De même les mères perçoivent 29,9% de moins que les pères et ces écarts se creusent à 40,9% pour les parents de plus de 3 enfants.

En neutralisant l’effet du volume d’heures travaillées sur les inégalités, l’INSEE identifie les autres causes des 14,2% restant :

  • Les femmes n’exercent pas les mêmes métiers et ne travaillent pas dans les mêmes entreprises et secteurs ;
  • Les plus bas salaires sont occupés à 54% par des femmes alors qu’elles occupent 42% des emplois dans le privé ;
  • Elles ne représentent que 24% des 1% des emplois les mieux rémunérés.

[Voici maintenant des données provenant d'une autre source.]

(* ===== verification/Database.v ===== *)
(** * Database: the writes, flushes and lookups of a database

    The paths of [db/db_impl.cc] that a key takes: [Put] through
    [WriteStaticPartition] into the active memtable of a partition, the rotation
    of a full memtable, its flush by [PerformCompaction] to a level-0 table, and
    [GetWithLookupIndex], which finds the memtable of the last write, or the
    files it was flushed to.  Writers, flushes and lookups run concurrently;
    what a thread does under one lock, or in one atomic operation, is one step.
    The manifest, the log records, the range index and major compactions are
    not part of this file. *)

From S2P Require Import Prelude Coding SkipList Arena Comparator Cursor NovaCommon DbFormat Merger MemTable AtomicMemTable FlushOrder LookupIndex FileMeta VersionEdit FileSearch VersionBuilder VersionSet Compaction VersionGet.

(** The tables of the database: [BuildTable] over the iterator of a memtable
    and [TableCache::Get]. *)
Class TableStorage (W : Type) := {
  ts_build : W → MemTable → FileMetaData → res (W * FileMetaData);
  ts_get : W → FileMetaData → bytes → res (option kv)
}.

Record DBOptions := mkOptions {
  write_buffer_size : Z;
  l0bytes_stop_writes_trigger : Z;
  use_ordered_flush : bool;
  cfgs_size : Z
}.

Definition MAX_LIVE_MEMTABLES : Z := 100000.

Record MemTablePartition := mkPartition {
  active_memtable : option Z;
  generation_num_memtables_ : gmap Z (gset Z);
  imm_slots : list Z;
  available_slots : list Z;
  immutable_memtable_ids : list Z;
  slot_imm_id : gmap Z Z
}.

(** A task of [ScheduleFlushMemTableTask]; the memtable is its id. *)
Record FlushTask := mkTask { tk_memtable : Z; tk_partition_id : Z; tk_imm_slot : Z }.

(** A task whose table was built. *)
Abbreviation built_table := (FlushTask * FileMetaData)%type.

(** A [MemTable *] is the id of the memtable, found in its slot. *)
Record DB (W : Type) := mkDB {
  db_last_sequence : Z;
  db_memtable_id_seq : Z;
  db_next_file : Z;
  db_lookup_index : LookupIndex;
  db_slots : gmap Z AtomicMemTable;
  db_partitions : list MemTablePartition;
  db_imms : list Z;
  db_num_imms : Z;
  db_versions : VersionSet;
  db_order : FlushOrder;
  db_tasks : list FlushTask;
  db_storage : W
}.
Arguments mkDB {W}.
Arguments db_last_sequence {W}. Arguments db_memtable_id_seq {W}. Arguments db_next_file {W}.
Arguments db_lookup_index {W}. Arguments db_slots {W}. Arguments db_partitions {W}.
Arguments db_imms {W}. Arguments db_num_imms {W}. Arguments db_versions {W}.
Arguments db_order {W}. Arguments db_tasks {W}. Arguments db_storage {W}.

Section db.
Context {W : Type} {TS : TableStorage W} (U : Comparator) (new_char : list (Z * Z) → Z → Z) (options : DBOptions).
Local Abbreviation DB := (DB W).

(** ** Field updates *)

Definition set_slots (db : DB) s := mkDB (db_last_sequence db) (db_memtable_id_seq db) (db_next_file db) (db_lookup_index db) s
  (db_partitions db) (db_imms db) (db_num_imms db) (db_versions db) (db_order db) (db_tasks db) (db_storage db).
Definition set_partitions (db : DB) p imms n := mkDB (db_last_sequence db) (db_memtable_id_seq db) (db_next_file db) (db_lookup_index db)
  (db_slots db) p imms n (db_versions db) (db_order db) (db_tasks db) (db_storage db).
Definition set_versions (db : DB) v := mkDB (db_last_sequence db) (db_memtable_id_seq db) (db_next_file db) (db_lookup_index db)
  (db_slots db) (db_partitions db) (db_imms db) (db_num_imms db) v (db_order db) (db_tasks db) (db_storage db).
Definition set_index (db : DB) t := mkDB (db_last_sequence db) (db_memtable_id_seq db) (db_next_file db) t
  (db_slots db) (db_partitions db) (db_imms db) (db_num_imms db) (db_versions db) (db_order db) (db_tasks db) (db_storage db).
Definition set_tasks (db : DB) t := mkDB (db_last_sequence db) (db_memtable_id_seq db) (db_next_file db) (db_lookup_index db)
  (db_slots db) (db_partitions db) (db_imms db) (db_num_imms db) (db_versions db) (db_order db) t (db_storage db).
Definition set_counters (db : DB) s m n := mkDB s m n (db_lookup_index db)
  (db_slots db) (db_partitions db) (db_imms db) (db_num_imms db) (db_versions db) (db_order db) (db_tasks db) (db_storage db).
Definition set_storage (db : DB) (w : W) : DB := mkDB (db_last_sequence db) (db_memtable_id_seq db) (db_next_file db) (db_lookup_index db)
  (db_slots db) (db_partitions db) (db_imms db) (db_num_imms db) (db_versions db) (db_order db) (db_tasks db) w.

(** [mid_table_mapping_[mid]]; the slots are constructed with the array. *)
Definition get_slot (db : DB) (mid : Z) : res AtomicMemTable :=
  if decide (0 <= mid < MAX_LIVE_MEMTABLES) then Ret (default AtomicMemTable_init (db_slots db !! mid)) else Abort.
Definition put_slot (db : DB) (mid : Z) (a : AtomicMemTable) : DB := set_slots db (<[mid := a]> (db_slots db)).

Definition get_partition (db : DB) (pid : Z) : res MemTablePartition :=
  match (if decide (0 <= pid) then db_partitions db !! Z.to_nat pid else None) with Some p => Ret p | None => Abort end.
Definition put_partition (db : DB) (pid : Z) (p : MemTablePartition) : DB :=
  set_partitions db (<[Z.to_nat pid := p]> (db_partitions db)) (db_imms db) (db_num_imms db).

Definition get_imm (db : DB) (imm_slot : Z) : res Z :=
  match (if decide (0 <= imm_slot) then db_imms db !! Z.to_nat imm_slot else None) with Some i => Ret i | None => Abort end.
Definition put_imm (db : DB) (imm_slot mid : Z) : DB :=
  set_partitions db (db_partitions db) (<[Z.to_nat imm_slot := mid]> (db_imms db)) (db_num_imms db).

(** ** Scheduling a flush *)

Definition set_scheduled (a : AtomicMemTable) : AtomicMemTable :=
  mkSlot (is_immutable_ a) (is_flushed_ a) (generation_id_ a) true (last_version_id_ a) (slot_memtable_id_ a)
    (l0_file_numbers_ a) (memtable_ a) (nentries_ a) (memtable_size_ a) (number_of_pending_writes_ a).

(** [ScheduleFlushMemTableTask(...)]: the queues of all flush threads are one. *)
Definition ScheduleFlushMemTableTask (db : DB) (memtable_id partition_id imm_slot : Z) : res DB :=
  a ← get_slot db memtable_id;
  safe ← IsSafeToFlush (use_ordered_flush options) (generation_num_memtables_ <$> db_partitions db) (db_order db)
           partition_id (generation_id_ a);
  if negb safe then Ret db
  else if is_scheduled_for_flushing a then Ret db
  else
    let db := put_slot db memtable_id (set_scheduled a) in
    match memtable_ a with
    | None => Abort
    | Some _ => Ret (set_tasks db (db_tasks db ++ [mkTask memtable_id partition_id imm_slot]))
    end.

(** ** [WriteStaticPartition]: finding the memtable for a write *)

(** Whether the bytes at level 0 reach the limit.  [Fail] while the current
    version is replaced before it is referenced: the loop reads it again. *)
Definition l0_full (vs : VersionSet) : res (VersionSet * bool) :=
  if decide (l0bytes_stop_writes_trigger options > 0) then
    '(vs, r) ← on_version vs (current_version_id_ vs) AtomicVersion_Ref;
    match r with
    | None => Fail
    | Some v =>
        o ← deref (vs_heap vs) v;
        '(vs, _) ← on_version vs v AtomicVersion_Unref;
        Ret (vs, bool_decide (l0_bytes_ (ob_version o) >= l0bytes_stop_writes_trigger options))
    end
  else Ret (vs, false).

(** What one pass of the loop ends with.  [Wait t] releases the partition and
    runs the loop again later, from the test of level 0 with table [t] when
    there is one. *)
Inductive Reserve := Reserved (mid : Z) (imm_slot : option Z) | Rejected | Wait (table : option Z).

(** The active memtable is full: it becomes immutable. *)
Definition rotate (db : DB) (pid : Z) (mid : Z) : res (DB * Z) :=
  p ← get_partition db pid;
  match available_slots p with
  | [] => Abort
  | imm_slot :: rest =>
      i ← get_imm db imm_slot;
      if decide (i = 0) then
        let db := put_imm db imm_slot mid in
        let p := mkPartition None (generation_num_memtables_ p) (imm_slots p) rest
                   (immutable_memtable_ids p ++ [mid]) (<[imm_slot := mid]> (slot_imm_id p)) in
        Ret (set_partitions db (<[Z.to_nat pid := p]> (db_partitions db)) (db_imms db) (db_num_imms db + 1), imm_slot)
      else Abort
  end.

(** A new active memtable. *)
Definition create_table (db : DB) (pid : Z) : res (DB * Z) :=
  let mid := db_memtable_id_seq db in
  let db := set_counters db (db_last_sequence db) (mid + 1) (db_next_file db) in
  m ← MemTable_init new_char mid true;
  if decide (mid < MAX_LIVE_MEMTABLES) then
    let generation_id := latest_generation_id (db_order db) in
    a ← get_slot db mid;
    let db := put_slot db mid (SetMemTable a generation_id m) in
    p ← get_partition db pid;
    Ret (put_partition db pid (mkPartition (Some mid) (AddMemTable (generation_num_memtables_ p) generation_id mid)
           (imm_slots p) (available_slots p) (immutable_memtable_ids p) (slot_imm_id p)), mid)
  else Abort.

(** The write is counted before it is added. *)
Definition take_table (db : DB) (mid : Z) (imm_slot : option Z) (key value : bytes) : res (DB * Reserve) :=
  a ← get_slot db mid;
  let a := mkSlot (is_immutable_ a) (is_flushed_ a) (generation_id_ a) (is_scheduled_for_flushing a) (last_version_id_ a)
             (slot_memtable_id_ a) (l0_file_numbers_ a) (memtable_ a) (nentries_ a)
             (w32 (memtable_size_ a + (size_of key + size_of value))) (w32 (number_of_pending_writes_ a + 1)) in
  Ret (put_slot db mid a, Reserved mid imm_slot).

(** The rest of a pass without an active memtable. *)
Definition reserve_new (db : DB) (pid : Z) (should_wait : bool) (imm_slot : option Z) (key value : bytes) : res (DB * Reserve) :=
  p ← get_partition db pid;
  if decide (available_slots p = []) then
    db ← match imm_slot with
         | Some s => mid ← get_imm db s; ScheduleFlushMemTableTask db mid pid s
         | None => Ret db
         end;
    Ret (db, if should_wait then Wait None else Rejected)
  else
    '(db, mid) ← create_table db pid;
    take_table db mid imm_slot key value.

Definition reserve (db : DB) (pid : Z) (should_wait : bool) (resumed : option Z) (key value : bytes) : res (DB * Reserve) :=
  p ← get_partition db pid;
  match (match resumed with Some t => Some t | None => active_memtable p end) with
  | None => reserve_new db pid should_wait None key value
  | Some mid =>
      '(vs, full) ← l0_full (db_versions db);
      let db := set_versions db vs in
      if (full : bool) then Ret (db, Wait (Some mid))
      else
        a ← get_slot db mid;
        if decide (memtable_size_ a <= write_buffer_size options) then take_table db mid None key value
        else if decide (resumed ≠ None) then Ret (db, Wait None)
        else if decide (number_of_pending_writes_ a > 0) then Ret (db, Wait None)
        else
          '(db, imm_slot) ← rotate db pid mid;
          reserve_new db pid should_wait (Some imm_slot) key value
  end.

(** ** The rest of a write *)

(** [table->Add(...)], with the counters of the slot. *)
Definition add_write (db : DB) (mid : Z) (seq : Z) (key value : bytes) : res DB :=
  a ← get_slot db mid;
  match memtable_ a with
  | None => Abort
  | Some m =>
      m ← MemTable_Add U new_char m seq kTypeValue key value;
      Ret (put_slot db mid (mkSlot (is_immutable_ a) (is_flushed_ a) (generation_id_ a) (is_scheduled_for_flushing a)
        (last_version_id_ a) (slot_memtable_id_ a) (l0_file_numbers_ a) (Some m) (nentries_ a + 1) (memtable_size_ a)
        (w32 (number_of_pending_writes_ a - 1))))
  end.

Definition index_write (db : DB) (hash mid : Z) : res DB := t ← Index_Insert (db_lookup_index db) hash mid; Ret (set_index db t).

Definition schedule_rotated (db : DB) (pid : Z) (imm_slot : option Z) : res DB :=
  match imm_slot with
  | None => Ret db
  | Some s => mid ← get_imm db s; ScheduleFlushMemTableTask db mid pid s
  end.

(** The partitions a write tries, and whether it waits there: [Put] with a
    random partition, or with the one of the subrange of the key. *)
Definition static_attempts (is_loading_db : bool) (num_memtable_partitions rand n : Z) : list (Z * bool) :=
  if is_loading_db then [(0, true)]
  else
    let partition_id := rand mod n in
    if decide (num_memtable_partitions > 1)
    then let next := (partition_id + 1) mod n in
         let after := ((next + 1) mod n + 1) mod n in [(partition_id, false); (next, false); (after, true)]
    else [((partition_id + 1) mod n, true)].
Definition subrange_attempts (subrange_id : Z) : list (Z * bool) := [(subrange_id, true)].

(** *** One write as a sequence of steps *)

Inductive PutPc :=
  | PutStart
  | PutLoop (resumed : option Z)
  | PutReserved (mid : Z) (imm_slot : option Z)
  | PutAdded (mid : Z) (imm_slot : option Z)
  | PutSchedule (imm_slot : option Z)
  | PutDone.

Record PutThread := mkPut {
  pt_key : bytes;
  pt_value : bytes;
  pt_hash : Z;
  pt_attempts : list (Z * bool);
  pt_seq : Z;
  pt_pc : PutPc
}.

Definition at_pc (t : PutThread) (pc : PutPc) : PutThread :=
  mkPut (pt_key t) (pt_value t) (pt_hash t) (pt_attempts t) (pt_seq t) pc.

Et dans la Fonction Publique ?

La Direction Générale de l’Administration et de la Fonction Publique invisibilise le volume et le temps de travail et met en avant l’écart de salaire en équivalent temps plein qui est pour l’ensemble de la Fonction Publique de 10,5% (salaire moyen net mensuel est de 2 427 euros pour les femmes et de 2 711 euros pour les hommes). Ce chiffre est plus élevé pour la fonction publique d’Etat (13,1%) et encore plus dans la Fonction publique Hospitalière (18,3%, ce chiffre doit en réalité être plus important car il ne prend pas en compte les externes des hôpitaux).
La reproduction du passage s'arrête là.